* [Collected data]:
□ □ □ □ □ □ □

(** A node as the server keeps it: the peer at its own address, its buffers
    all queued or pooled, its file system in place. *)
Record node_ok w (a : Z) (n : node (S := S)) (fs : fsys peer) : Prop := {
  nk_ptr : self_ptr (n_peer n) = a;
  nk_fs : file_systems (sw_target w) !! a = Some fs;
  nk_buffers : ∃ q f, transport_ok (transport (n_peer n)) q f ∧
    dom (heap (transport (n_peer n))) = list_to_set (q ++ f)
}.

(** What one removal does. *)
Lemma release_spec w a n fs :
  node_ok w a n fs → device_port fs ≠ 0 → dl_address (device_list fs) ≠ 0 →
  let v := view (sw_dos w) in
  ∃ w', remove_peer (release_peer no_peer) w (n_peer n) = Some w' ∧
    sw_closed w' = sw_closed w ++ [fd (n_peer n)] ∧
    file_systems (sw_target w') = <[a := set_peer no_peer fs]> (file_systems (sw_target w)) ∧
    v_ports (view (sw_dos w')) = v_ports v ∖ {[device_port fs]} ∧
    v_volumes (view (sw_dos w')) =
      if dl_Lock (device_list fs) =? 0 then delete (dl_address (device_list fs)) (v_volumes v)
      else v_volumes v.
Proof.
  intros [Hptr Hfs (q & f & Hok & Hdom)] Hport Hvol v. unfold remove_peer, peer_destroy.
  destruct (destroy_all _ q f Hok Hdom) as (t' & -> & _). cbn [mbind option_bind].
  unfold release_peer. rewrite Hptr, Hfs. unfold rl_amigafs_destroy, unmount_volume.
  rewrite !(proj2 (Z.eqb_neq _ 0)) by done. cbn [negb orb].
  eexists. split; [done|]. cbn. subst v.
  destruct (dl_Lock (device_list fs) =? 0); cbn [negb fst];
    rewrite !delete_port_view, ?free_entry_view, ?rem_entry_view; by split_and!.
Qed.

(** The peers of a list are all as the server keeps them. *)
Definition all_ok (nodes : gmap Z (node (S := S))) w (l : list Z) : Prop :=
  ∀ a, a ∈ l → ∃ n fs, nodes !! a = Some n ∧ node_ok w a n fs ∧
    device_port fs ≠ 0 ∧ dl_address (device_list fs) ≠ 0.

Definition descriptors (nodes : gmap Z (node (S := S))) (l : list Z) : list Z :=
  omap (λ a, n ← nodes !! a; Some (fd (n_peer n))) l.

□ □ □ □ □ □ □

* [PROBLEM DESCRIPTION]:
Only those lines of the entries above that run from the line containing "else v_volumes v." to the line containing "destruct (destroy_all _", both included, should be transcribed exactly.

* [COMPLETED EXERCISE]:
      else v_volumes v.
Proof.
  intros [Hptr Hfs (q & f & Hok & Hdom)] Hport Hvol v. unfold remove_peer, peer_destroy.
  destruct (destroy_all _ q f Hok Hdom) as (t' & -> & _). cbn [mbind option_bind].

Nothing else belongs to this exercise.